» Material provided:
◇ ◇ ◇ ◇

(* ===== verification/Syslog.v ===== *)
(** * The structured log encoder

    Models src/syslog/structured_backend/cpp/fuchsia_syslog.cc: offsets with their assertions,
    the buffer of a record, the encoder and the operations of [LogBuffer].  The buffer is an
    array of bytes with checked accesses; a pointer into it is the index of a word.  An
    abort, like an access out of bounds, makes a routine undefined. *)

From S2P Require Import Prelude FidlStatus.

(** ** Offsets *)

Record ByteOffset := { b_value : Z; b_capacity : Z }.

(** The check of both classes of offsets. *)
Definition valid_offset (value capacity : Z) : bool := ((capacity =? 0) && (value =? 0)) || (value <? capacity).

Definition ByteOffset_AssertValid (b : ByteOffset) : option ByteOffset := if valid_offset (b_value b) (b_capacity b) then Some b else None.
Definition FromBuffer (offset capacity : Z) : option ByteOffset := ByteOffset_AssertValid {| b_value := offset; b_capacity := capacity |}.
Definition Unbounded (offset : Z) : ByteOffset := {| b_value := offset; b_capacity := 2 ^ 64 - 1 |}.
Definition AssertAlignedTo (b : ByteOffset) (size : Z) : option ByteOffset := if b_value b mod size =? 0 then Some b else None.

(** A word offset; [size] is the size of a word. *)
Record WordOffset := { w_value : Z; w_capacity : Z }.

Definition WordOffset_AssertValid (w : WordOffset) : option WordOffset := if valid_offset (w_value w) (w_capacity w) then Some w else None.
Definition word_add (w : WordOffset) (offset : Z) : option WordOffset :=
  WordOffset_AssertValid {| w_value := w_value w ⊕[64] offset; w_capacity := w_capacity w |}.
(** The postfix increment is const: it returns the offset that follows. *)
Definition word_succ (w : WordOffset) : option WordOffset := word_add w 1.
Definition AddPadded (size : Z) (w : WordOffset) (b : ByteOffset) : WordOffset :=
  let needs_padding := if 0 <? b_value b mod size then 1 else 0 in
  {| w_value := w_value w ⊕[64] b_value b / size ⊕[64] needs_padding; w_capacity := w_capacity w |}.
Definition word_begin (w : WordOffset) : WordOffset := {| w_value := 0; w_capacity := w_capacity w |}.
Definition FromByteOffset (size : Z) (b : ByteOffset) : option WordOffset :=
  b ← AssertAlignedTo b size; Some {| w_value := b_value b / size; w_capacity := b_capacity b / size |}.
Definition in_bounds (w offset : WordOffset) : bool := negb (w_capacity w <=? w_value offset ⊕[64] w_value w).
Definition ToByteOffset (size : Z) (w : WordOffset) : option ByteOffset := FromBuffer (wrap 64 (w_value w * size)) (wrap 64 (w_capacity w * size)).

(** ** Fields *)

(** A field from bit [first]; [Make] does not cut its value to the field. *)
Definition Make (first value : Z) : Z := wrap 64 (Z.shiftl (wrap 64 value) first).

(** ** State *)

Definition buffer_words : Z := 4096.
Definition buffer_bytes : Z := buffer_words * 8.

(** The socket is only written to by [FlushRecord]; corrected_severity is set and never read,
    and is left out. *)
Record RecordState := {
  header : Z;
  raw_severity : Z;
  arg_size : WordOffset;
  current_key_size : ByteOffset;
  current_header_position : Z;
  dropped_count : Z;
  cursor : WordOffset;
  encode_success : bool;
  ended : bool;
}.

Record LogBuffer := { record : RecordState; data : list Z }.

Abbreviation LM := (ST LogBuffer).

Definition set_record (f : RecordState -> RecordState) : LM unit := modify (fun l => {| record := f (record l); data := data l |}).
Definition set_cursor (w : WordOffset) : LM unit := set_record (fun r =>
  {| header := header r; raw_severity := raw_severity r; arg_size := arg_size r; current_key_size := current_key_size r;
     current_header_position := current_header_position r; dropped_count := dropped_count r; cursor := w; encode_success := encode_success r; ended := ended r |}).
Definition set_arg_size (w : WordOffset) : LM unit := set_record (fun r =>
  {| header := header r; raw_severity := raw_severity r; arg_size := w; current_key_size := current_key_size r;
     current_header_position := current_header_position r; dropped_count := dropped_count r; cursor := cursor r; encode_success := encode_success r; ended := ended r |}).
Definition set_argument (key_size : ByteOffset) (position : Z) : LM unit := set_record (fun r =>
  {| header := header r; raw_severity := raw_severity r; arg_size := arg_size r; current_key_size := key_size;
     current_header_position := position; dropped_count := dropped_count r; cursor := cursor r; encode_success := encode_success r; ended := ended r |}).
Definition set_begin (severity position : Z) : LM unit := set_record (fun r =>
  {| header := position; raw_severity := severity; arg_size := arg_size r; current_key_size := current_key_size r;
     current_header_position := current_header_position r; dropped_count := dropped_count r; cursor := cursor r; encode_success := encode_success r; ended := ended r |}).
Definition set_dropped (n : Z) : LM unit := set_record (fun r =>
  {| header := header r; raw_severity := raw_severity r; arg_size := arg_size r; current_key_size := current_key_size r;
     current_header_position := current_header_position r; dropped_count := n; cursor := cursor r; encode_success := encode_success r; ended := ended r |}).
(** [state.encode_success &= b]. *)
Definition and_success (b : bool) : LM unit := set_record (fun r =>
  {| header := header r; raw_severity := raw_severity r; arg_size := arg_size r; current_key_size := current_key_size r;
     current_header_position := current_header_position r; dropped_count := dropped_count r; cursor := cursor r;
     encode_success := encode_success r && b; ended := ended r |}).
Definition set_ended : LM unit := set_record (fun r =>
  {| header := header r; raw_severity := raw_severity r; arg_size := arg_size r; current_key_size := current_key_size r;
     current_header_position := current_header_position r; dropped_count := dropped_count r; cursor := cursor r; encode_success := encode_success r; ended := true |}).

(** Words of the buffer. *)
Definition read_word (i : Z) : LM Z := d ← gets data; lift (load 8 d (8 * i)).
Definition write_bytes (i : Z) (bs : list Z) : LM unit :=
  d ← gets data; d ← lift (wrn d (8 * i) bs); modify (fun l => {| record := record l; data := d |}).
Definition write_word (i w : Z) : LM unit := write_bytes i (le_split 8 w).

(** The constructor of RecordState. *)
Definition RecordState_new : option RecordState :=
  zero ← FromBuffer 0 buffer_bytes;
  word ← FromByteOffset 8 zero;
  Some {| header := 0; raw_severity := 0; arg_size := word; current_key_size := zero; current_header_position := 0; dropped_count := 0;
          cursor := word; encode_success := true; ended := false |}.

(** ** The buffer *)

(** The loop of Write, from the word [i]. *)
Fixpoint write_loop (i : Z) (words : list Z) : LM unit :=
  match words with
  | [] => mret tt
  | w :: words =>
      c ← gets (fun l => cursor (record l));
      at_i ← lift (word_add c i);
      write_word (w_value at_i) w ;;
      write_loop (i + 1) words
  end.

Definition BufferWrite (words : list Z) : LM bool :=
  length ← lift (FromByteOffset 8 (Unbounded (len words * 8)));
  c ← gets (fun l => cursor (record l));
  if negb (in_bounds c length) then mret false
  else
    write_loop 0 words ;;
    c ← lift (word_add c (w_value length));
    set_cursor c ;;
    mret true.

(** Writing to the buffer from the word [i]. *)
Definition WritePaddedInternal (i : Z) (msg : list Z) (length : ByteOffset) : LM WordOffset :=
  if b_value length =? 0 then lift (FromByteOffset 8 (Unbounded 0))
  else
    let needs_padding := 0 <? b_value length mod 8 in
    let padding := (8 - b_value length mod 8) * (if needs_padding then 1 else 0) in
    let eof_in_bytes := b_value length ⊕[64] padding in
    let eof_in_words := eof_in_bytes / 8 in
    let last_word := eof_in_words - 1 in
    w ← read_word (i + last_word);
    write_word (i + last_word) (w * (if needs_padding then 0 else 1)) ;;
    write_bytes i msg ;;
    lift (FromByteOffset 8 (Unbounded (b_value length ⊕[64] padding))).

(** The words written, if there was room. *)
Definition WritePadded (msg : list Z) (byte_count : ByteOffset) : LM (option WordOffset) :=
  c ← gets (fun l => cursor (record l));
  let word_count := AddPadded 8 (word_begin c) byte_count in
  if negb (in_bounds c word_count) then mret None
  else
    retval ← WritePaddedInternal (w_value c) msg byte_count;
    c ← lift (word_add c (w_value retval));
    set_cursor c ;;
    mret (Some retval).

(** ** The encoder *)

Definition EncoderBegin (timestamp severity : Z) : LM unit :=
  c ← gets (fun l => cursor (record l));
  set_begin severity (w_value c) ;;
  b ← BufferWrite [0];
  and_success b ;;
  b ← BufferWrite [wrap 64 timestamp];
  and_success b.

Definition FlushPreviousArgument : LM unit :=
  a ← gets (fun l => arg_size (record l));
  set_arg_size (word_begin a).

(** The size of a slice of characters, as an offset of bytes. *)
Definition slice_size (s : list Z) : option (WordOffset * ByteOffset) :=
  w ← FromByteOffset 1 (Unbounded (len s)); b ← ToByteOffset 1 w; Some (w, b).

Definition AppendArgumentKey (key : list Z) : LM unit :=
  FlushPreviousArgument ;;
  c ← gets (fun l => cursor (record l));
  b ← BufferWrite [0];
  and_success b ;;
  s_size ← lift (FromByteOffset 8 (Unbounded 0));
  '(_, bytes) ← lift (slice_size key);
  written ← WritePadded key bytes;
  and_success (match written with Some _ => true | None => false end) ;;
  size ← lift (word_add (default s_size written) 1);
  set_arg_size size ;;
  set_argument bytes (w_value c).

Definition ComputeArgHeader (r : RecordState) (type : Z) : Z :=
  let key_size := b_value (current_key_size r) in
  Z.lor (Z.lor (Z.lor (Z.lor (Make 0 type) (Make 4 (w_value (arg_size r)))) (Make 16 key_size)) (Make 31 (if 0 <? key_size then 1 else 0))) (Make 32 0).

(** Writing the header of the argument, with [rest] in its upper half. *)
Definition put_arg_header (type rest : Z) : LM unit :=
  r ← gets record;
  write_word (current_header_position r) (Z.lor (ComputeArgHeader r type) rest).

Definition AppendArgumentValue_int64 (value : Z) : LM unit :=
  b ← BufferWrite [wrap 64 value];
  and_success b ;;
  a ← gets (fun l => arg_size (record l));
  _ ← lift (word_succ a);
  put_arg_header 3 0.

Definition AppendArgumentValue_uint64 (value : Z) : LM unit :=
  b ← BufferWrite [value];
  and_success b ;;
  a ← gets (fun l => arg_size (record l));
  a ← lift (word_succ a);
  set_arg_size a ;;
  put_arg_header 4 0.

(** A double is known by its bits. *)
Definition AppendArgumentValue_double (value : Z) : LM unit :=
  b ← BufferWrite [value];
  and_success b ;;
  a ← gets (fun l => arg_size (record l));
  a ← lift (word_succ a);
  set_arg_size a ;;
  put_arg_header 5 0.

Definition AppendArgumentValue_string (string : list Z) : LM unit :=
  none ← lift (FromByteOffset 8 (Unbounded 0));
  '(size, bytes) ← lift (slice_size string);
  written ← WritePadded string bytes;
  and_success (match written with Some _ => true | None => false end) ;;
  a ← gets (fun l => arg_size (record l));
  a ← lift (word_add a (w_value (default none written)));
  set_arg_size a ;;
  let value_ref := if 0 <? w_value size then Z.lor (2 ^ 15) (w_value size) else 0 in
  put_arg_header 6 (Make 32 value_ref).

Definition AppendArgumentValue_bool (value : bool) : LM unit := put_arg_header 9 (Make 32 (if value then 1 else 0)).

Definition EncoderEnd : LM unit :=
  FlushPreviousArgument ;;
  r ← gets record;
  write_word (header r)
    (Z.lor (Z.lor (Z.lor (Make 0 9) (Make 4 (w_value (cursor r) - header r))) (Make 16 0)) (Make 56 (raw_severity r))).

(** ** Strings *)

(** A view of memory: its characters, and what can be read after them. *)
Record string_view := { characters : list Z; after : list Z }.

(** [strncmp(path.data(), prefix, ...) == 0] over the characters of [prefix]: it reads up to
    the first difference. *)
Fixpoint starts_with (prefix memory : list Z) : option bool :=
  match prefix with
  | [] => Some true
  | p :: prefix => match memory with
                   | [] => None
                   | c :: memory => if p =? c then starts_with prefix memory else Some false
                   end
  end.

(** Each turn takes three characters away, or [substr] fails. *)
Fixpoint StripDots_loop (fuel : nat) (path : string_view) : option string_view :=
  same ← starts_with (chars "../") (characters path ++ after path);
  if (same : bool) then
    if len (characters path) <? 3 then None
    else match fuel with
         | O => None
         | S fuel => StripDots_loop fuel {| characters := drop 3 (characters path); after := after path |}
         end
  else Some path.
Definition StripDots (path : string_view) : option string_view := StripDots_loop (length (characters path)) path.

(** ** Records *)

Inductive log_value :=
| VInt (v : Z)
| VUint (v : Z)
| VDouble (bits : Z)
| VString (s : list Z)
| VBool (b : bool).

Definition AppendArgumentValue (v : log_value) : LM unit :=
  match v with
  | VInt v => AppendArgumentValue_int64 v
  | VUint v => AppendArgumentValue_uint64 v
  | VDouble v => AppendArgumentValue_double v
  | VString s => AppendArgumentValue_string s
  | VBool b => AppendArgumentValue_bool b
  end.

Definition WriteKeyValue (key : list Z) (value : log_value) : LM unit := AppendArgumentKey key ;; AppendArgumentValue value.

Definition FUCHSIA_LOG_DEBUG : Z := 0x20.

(** [now] is the time of the monotonic clock.  What was in the buffer stays there. *)
Definition BeginRecord (now severity : Z) (file_name : option string_view) (line : Z) (message : option string_view) (dropped pid tid : Z) : LM unit :=
  let invalid := negb (Z.rem severity 0x10 =? 0) || (0x60 <? severity) || (severity <? 0x10) in
  let raw := if invalid then Some severity else None in
  let severity := if invalid then FUCHSIA_LOG_DEBUG else severity in
  r ← lift RecordState_new;
  set_record (fun _ => r) ;;
  EncoderBegin now severity ;;
  WriteKeyValue (chars "pid") (VUint pid) ;;
  WriteKeyValue (chars "tid") (VUint tid) ;;
  set_dropped dropped ;;
  match raw with Some v => WriteKeyValue (chars "verbosity") (VInt v) | None => mret tt end ;;
  (if dropped =? 0 then mret tt else WriteKeyValue (chars "dropped_logs") (VUint dropped)) ;;
  match message with Some m => WriteKeyValue (chars "message") (VString (characters m)) | None => mret tt end ;;
  match file_name with
  | Some f => AppendArgumentKey (chars "file") ;; f ← lift (StripDots f); AppendArgumentValue_string (characters f)
  | None => mret tt
  end ;;
  WriteKeyValue (chars "line") (VUint line).

Definition EndRecord : LM unit :=
  e ← gets (fun l => ended (record l));
  if (e : bool) then mret tt else set_ended ;; EncoderEnd.

(** What is written to the socket, if anything, and the result; [status] is the status of
    that write. *)
Definition FlushRecord {zx : ZxErrors} (status : Z) : LM (option (list Z) * bool) :=
  EndRecord ;;
  r ← gets record;
  if negb (encode_success r) then mret (None, false)
  else
    size ← lift (ToByteOffset 8 (cursor r));
    d ← gets data;
    bs ← lift (rdn d 0 (b_value size));
    mret (Some bs, negb (status =? ZX_ERR_BAD_STATE) && negb (status =? ZX_ERR_PEER_CLOSED)).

◇ ◇ ◇ ◇

» Work item:
Only the number is wanted here. How many lines in the entries contain "memory"?

» Solution below:
4